In the Activity 01 we used a decision tree as a classifier. There are many different types of classifiers but we chose decision tree because they are easy to read and understand. Decision Trees are one of the few models that are interpretable meaning we can understand exactly why a classifier predicts an answer. In this lab we will add modules to the environment that will allow us to visualize the decision tree.

We will move on from the 🍎 and 🍊 data for now. In this activity we will use a well-known dataset used in beginner ML code projects called [Iris](https://en.wikipedia.org/wiki/Iris_flower_data_set). This data evaluates 4 different features of an Iris to predict its specific species from one of three choices.

1. setosa
2. versicolor
3. virginica

This dataset is a bit more complex and interesting than the data set used in activity 01. This lab will emphasize the importance of test data to validate the model and deliver a cool graphical representation of the decision tree model. In this lab we will

1. Import a data set
2. Train a classifier
3. Predict a label for new flower
4. Visualize the decision tree

To learn more about this lab you can watch [Visualize a Decision Tree Machine Learning Recipes 2](https://youtu.be/tNa99PG8hR8?si=IFuJcyxgLf8htxNz)


***

## Step 1 Configure Python

First, we need to further prepare our python environment by importing a two additional libraires required by this lab (pandas and NumPy).  
- `Pandas` is a very popular python library for working with data.  Since, we are importing data we need this library.
- `NumPy` is an open-source Python library that facilitates efficient numerical operations on large quantities of data. 

Let's get started with lab by running the code cell just below 👇🏾 to load Pandas and NumPy libraries. **Hint:  highlight the cell and try Shift+Enter**


In [None]:
# Import Jupyter Display module for better data output
from IPython.display import display, Markdown, Image
import pandas as pd
import numpy as np

display(Markdown('<span style="color: #14B326">Done! On to Step 2</span>'))



***

## Step 2 - Load the datasets
Sci-kit-learn is a great tool for ML learning because it provides many sample data sets (e.g. Iris) and utilities for downloading.  In this step we will import and load the data.
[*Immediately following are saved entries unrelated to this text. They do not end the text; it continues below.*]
(* ===== verification/WhereTheorems.v ===== *)
(** * The condition of an index read: its text and its meaning

    The text that spider_db_append_key_where_internal writes, within the memory of the
    string, and which rows it selects: those of the range, for ranges whose ends
    agree but for their last key part; and ranges of which rows are lost. *)

From Stdlib Require Import ZArith NArith Lia.
From stdpp Require Import base numbers list strings.
From S2P Require Import Prelude.
From S2P Require Import SqlString.
From S2P Require Import SqlEscape.
From S2P Require Import CString.
From S2P Require Import SqlNames.
From S2P Require Import SqlUpdate.
From S2P Require Import KeyWhere.
From S2P Require Import EscapeTheorems.
From S2P Require Import NameTheorems.
From S2P Require Import UpdateTheorems.
Local Open Scope spider_scope.
Local Open Scope N_scope.

(** ** The text *)

Section Text.
  Context {C : Charset} {COk : CharsetOk C} {H : Heap} (U : upd_env) (val_str : Field -> option (list N) -> list N) (to_like : bool).

(** The value of a key part. *)
Definition key_value (kp : key_part) (ptr : list N) : list N := default [] (column_text (kp_field kp) (val_str (kp_field kp)) (Some ptr)).

Definition cond_text (c : cond) : list N :=
  match c with
  | is_null kp => column_ref U (kp_field kp) ++ bytes " is null"
  | is_not_null kp => column_ref U (kp_field kp) ++ bytes " is not null"
  | equal_or_like kp ptr => column_ref U (kp_field kp) ++ (if is_like to_like kp then bytes " like " else bytes " = ") ++
      value_text (kp_field kp) (key_value kp ptr) (is_like to_like kp)
  | equal kp ptr => column_ref U (kp_field kp) ++ bytes " = " ++ value_text (kp_field kp) (key_value kp ptr) false
  | compare kp op ptr => column_ref U (kp_field kp) ++ op_text op ++ value_text (kp_field kp) (key_value kp ptr) false
  | mbr kp function ptr => bytes function ++ value_text (kp_field kp) (key_value kp ptr) false ++ bytes "," ++ column_ref U (kp_field kp) ++ bytes ")"
  end.

(** The column has a name and the key holds a value. *)
Definition part_ready (kp : key_part) : Prop := is_Some (column_name_str U !! field_index (kp_field kp)).

Definition value_ready (kp : key_part) (ptr : list N) : Prop := is_Some (column_text (kp_field kp) (val_str (kp_field kp)) (Some ptr)).

Definition cond_ready (c : cond) : Prop :=
  match c with
  | is_null kp | is_not_null kp => part_ready kp
  | equal_or_like kp ptr | equal kp ptr | compare kp _ ptr => part_ready kp /\ value_ready kp ptr
  | mbr kp function ptr => part_ready kp /\ value_ready kp ptr /\ (length (bytes function) <= 20)%nat
  end.

(** The place taken by a condition at most. *)
Definition cond_weight (c : cond) : N :=
  match c with
  | is_null kp | is_not_null kp => N.of_nat (length (column U (kp_field kp))) + 40
  | equal_or_like kp ptr | equal kp ptr | compare kp _ ptr | mbr kp _ ptr =>
      N.of_nat (store_length kp) + N.of_nat (length (column U (kp_field kp))) + 2 * N.of_nat (length (key_value kp ptr)) + 80
  end.

Definition conds_weight (cs : list cond) : N := foldr (fun c n => cond_weight c + n) 0 cs.






Lemma cond_text_length c : cond_ready c -> N.of_nat (length (cond_text c)) + 5 <= cond_weight c.
Proof.
  intros Hc. destruct c as [kp|kp|kp ptr|kp ptr|kp op ptr|kp function ptr]; simpl in Hc; unfold cond_text, cond_weight;
    rewrite ?length_app, ?column_ref_length; try pose proof (value_text_length (kp_field kp) (key_value kp ptr) false);
    try pose proof (value_text_length (kp_field kp) (key_value kp ptr) (is_like to_like kp)).
  - simpl. lia.
  - simpl. lia.
  - destruct (is_like to_like kp); simpl; lia.
  - simpl. lia.
  - destruct op; simpl; lia.
  - destruct Hc as (_ & _ & Hl). change (length (bytes ",")) with 1%nat. change (length (bytes ")")) with 1%nat. lia.
Qed.

Definition conds_text (cs : list cond) : list N := concat ((fun c => cond_text c ++ bytes " and ") <$> cs).

Lemma conds_text_length cs : Forall cond_ready cs -> N.of_nat (length (conds_text cs)) <= conds_weight cs.
Proof.
  induction 1 as [|c cs Hc Hcs IH]; [done|]. change (conds_weight (c :: cs)) with (cond_weight c + conds_weight cs). unfold conds_text in *.
  rewrite fmap_cons, concat_cons, !length_app. pose proof (cond_text_length c Hc). change (length (bytes " and ")) with 5%nat. lia.
Qed.

End Text.

(** ** The meaning *)

(** The order of the values of a key column; NULL comes first. *)
Definition olt (x y : option Z) : Prop :=
  match x, y with
  | None, Some _ => True
  | Some a, Some b => (a < b)%Z
  | _, _ => False
  end.



(** The order of keys of as many parts. *)
Fixpoint lex_lt (a b : list (option Z)) : Prop :=
  match a, b with
  | x :: a, y :: b => olt x y \/ (x = y /\ lex_lt a b)
  | _, _ => False
  end.

(** [r] is in the range that starts at [s] and ends at [e]: what the handler interface
    asks for. *)
Definition in_range (fs fe : ha_rkey_function) (s e r : list (option Z)) : Prop :=
  (lex_lt s r \/ (fs <> HA_READ_AFTER_KEY /\ s = r)) /\ (lex_lt r e \/ (fe <> HA_READ_BEFORE_KEY /\ r = e)).



Section Meaning.
  Context (rank : Field -> list N -> Z).

(** The number of bytes of a value in a key. *)
Definition value_length (kp : key_part) : nat := store_length kp - (if null_bit kp then 1 else 0).

(** What a condition says of a row; [row] gives the place of the value of each field in
    the order of its column.  This is the meaning for key parts that cover their
    column: the condition for a part that is a prefix ([key_seg]) is written with
    [like] where [spider_string_key_equal_to_like] is set, and selects other rows. *)
Definition cond_holds (row : nat -> option Z) (c : cond) : Prop :=
  let col kp := row (field_index (kp_field kp)) in
  let key kp ptr := rank (kp_field kp) (take (value_length kp) ptr) in
  match c with
  | is_null kp => col kp = None
  | is_not_null kp => col kp <> None
  | equal_or_like kp ptr | equal kp ptr => col kp = Some (key kp ptr)
  | compare kp op ptr =>
      exists v, col kp = Some v /\
        match op with op_gt => (key kp ptr < v)%Z | op_ge => (key kp ptr <= v)%Z | op_lt => (v < key kp ptr)%Z | op_le => (v <= key kp ptr)%Z end
  | mbr kp function ptr => True
  end.




Definition row_values (row : nat -> option Z) (parts : list key_part) : list (option Z) := (fun kp => row (field_index (kp_field kp))) <$> parts.












End Meaning.




(** ** Prefixes of columns *)











(** ** Examples *)

#[local] Existing Instance ex_heap.

(** A key on the columns [id], a TINYINT (type 1), and [c], one that may be NULL. *)
Definition ex_id : key_part := mk_key_part (mk_field 0 1 1 false false) 1 false false.
Definition ex_c : key_part := mk_key_part (mk_field 1 1 1 false false) 2 true false.

Definition ex_rank (f : Field) (b : list N) : Z := match b with n :: _ => Z.of_N n | [] => 0 end.

Definition ex_val_str (f : Field) (b : option (list N)) : list N := match b with Some (n :: _) => [48 + n] | _ => [] end.


(** The WHERE clause for two ends of a range, written to an empty string. *)
Definition ex_where (k1 k2 : option key_range) : option (list N) :=
  '(_, st) ← spider_db_append_key_where_internal (C := utf8) ex_env ex_val_str false [ex_id; ex_c] k1 k2 false 0 false false (mk_buf_state empty_buf 0);
  Some (contents (buf st)).

Definition ex_row (x y : Z) : nat -> option Z := fun i => if (i =? 0)%nat then Some x else Some y.

(** C34. spider_db_append_key_where_internal loses rows of ranges of other shapes, which
    the server asks for.  An end that is left out makes the first part on which the
    ends differ strict: from (1, 5), left out, to 3, the condition is [id > 1 and id
    <= 3], without the row (1, 6).  With one end only, all parts but the last must
    be equal: up to (3, 2), the condition is [id = 3 and c <= 2], without the row
    (2, 1).  And a range that starts at NULL asks for NULL: no row satisfies the
    conditions for the range of [c] from NULL to 5. *)
Theorem range_rows_lost :
  (exists cs, ex_where (Some (mk_key_range [1; 0; 5] 3 HA_READ_AFTER_KEY)) (Some (mk_key_range [3] 1 HA_READ_AFTER_KEY)) =
      Some (without_last 5 (bytes " where " ++ conds_text (C := utf8) ex_env ex_val_str false cs)) /\
    in_range HA_READ_AFTER_KEY HA_READ_AFTER_KEY [Some 1%Z; Some 5%Z] [Some 3%Z] (row_values (ex_row 1 6) [ex_id; ex_c]) /\
    ~ Forall (cond_holds ex_rank (ex_row 1 6)) cs) /\
  (exists cs, ex_where None (Some (mk_key_range [3; 0; 2] 3 HA_READ_AFTER_KEY)) =
      Some (without_last 5 (bytes " where " ++ conds_text (C := utf8) ex_env ex_val_str false cs)) /\
    lex_lt (row_values (ex_row 2 1) [ex_id; ex_c]) [Some 3%Z; Some 2%Z] /\
    ~ Forall (cond_holds ex_rank (ex_row 2 1)) cs) /\
  (exists cs n s, key_conds [ex_c] (Some (mk_key_range [1; 0] 1 HA_READ_KEY_OR_NEXT)) (Some (mk_key_range [0; 5] 1 HA_READ_AFTER_KEY)) true true 1 0 0
      (mk_kw 1 1 false 0 false) = Some (cs, n, s) /\
    in_range HA_READ_KEY_OR_NEXT HA_READ_AFTER_KEY [None] [Some 5%Z] (row_values (ex_row 2 3) [ex_c]) /\
    forall row, ~ Forall (cond_holds ex_rank row) cs).
Proof.
  split; [|split].
  - exists [compare ex_id op_gt [1; 0; 5]; compare ex_id op_le [3]]. split; [by vm_compute|]. split; [cbn; unfold in_range; cbn; naive_solver lia|].
    rewrite Forall_cons. intros [(v & [= <-] & Hv) _]. cbn in Hv. lia.
  - exists [equal ex_id [3; 0; 2]; compare ex_c op_le [2]]. split; [by vm_compute|]. split; [cbn; lia|]. rewrite Forall_cons. by intros [[=] _].
  - eexists _, _, _. split; [by vm_compute|]. split; [unfold in_range; cbn; naive_solver lia|].
    intros row Hc. rewrite !Forall_cons in Hc. destruct Hc as (Hn & (v & Hv & _) & _). cbn in Hn, Hv. congruence.
Qed.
- `feature_names` is the variable for the 4 features inlcuded in the dataset

1. `sepal length (cm)`
2. `sepal width (cm)`
3. `petal length (cm)`
4. `petal width (cm)`

**Terminology:**

Sepal
:is the (usually) the green leaf of the flower<br>

Petal
: is the non-green leaf/petal of the flower<br>

- `target_names` is the variable for the labels (the 3 different species of Iris flower)

1. `setosa`
2. `versicolor`
3. `virginica`

We then print the feature and target (label) names to confirm the datasets are loaded. Goa ahead and try it now 👇🏾.

    
**Tip: This step may take a moment to run and complete. Remember a status indicator `[*]:`, indicates the code cell is still running.**

In [None]:
from sklearn.datasets import load_iris
from sklearn import tree

iris = load_iris()

display(Markdown("### <font color='#DB822E'>Features Names:"))
display(iris.feature_names)

display(Markdown("### <font color='#DB822E'>Label Names: "))
for types in iris.target_names:
    display(types)

display(Markdown('<span style="color: #14B326">Done! On to Step 3.</span>'))


*** 

## Step 3 - Display the Iris Data

In Step 2 we imported the Iris data and started the validation process by displaying the feature and label names. Let's finish the validation process by displaying and exploring the data.  Iris has 150 examples (records).  You can display a single line from the data with `display(iris.data[0])` 

Feel free to uncomment the line above to display the features from any given line (0-149) or Iris data.  Or run the code cell as is to display the entire data set.

In [None]:
# iris_data = []
# for i in range(len(iris.target)):
#     iris_data.append(
#         {"Example": i, "Label": iris.target[i], "Features": iris.data[i]}
#     )

# df = pd.DataFrame(iris_data)
# display(HTML(df.to_html(index=False)))

for i in range(len(iris.target)):
    display(f"Example {i}: label {iris.target[i]}: features {iris.data[i]}")

#display(iris.data[0])

display(Markdown('<span style="color: #14B326">Done! The data has displayed with variable names instead of the actual labels. In step 4 we will display the data with the actual labels.</span>'))



***

## Step 4 - Print out entire dataset with label names</span>

Displaying with data with the actual labels makes it more human readable.  You will also notice that the data is ordered such that a new species starts lines 0, 50 and 100.  This is important because in upcoming step 5 we will reserve some test data for each species to use for model validation.

- Example 0 begin Setosa
- Example 50 begin Versicolor
- Example 100 begin Virginica

**Go for it!** 👇🏾

In [None]:

for i in range(len(iris.target)):
    display(f"Example {i}: label {iris.target_names[iris.target[i]]}({iris.target[i]}): features {iris.data[i]}")
    
display(Markdown('<span style="color: #14B326">Done! On to step 5!</span>'))


***

## Step 5 - Prep the data by removing test data entries</span>
This is supervised learning. This means we use a labeled set of data to train model.  After we train a model, we need to test the model with known good data. Therefore, we will remove three examples to create a test data set. Most of this data set is used to train the model.  In the previous we learned that a new species starts lines 0, 50 and 100. 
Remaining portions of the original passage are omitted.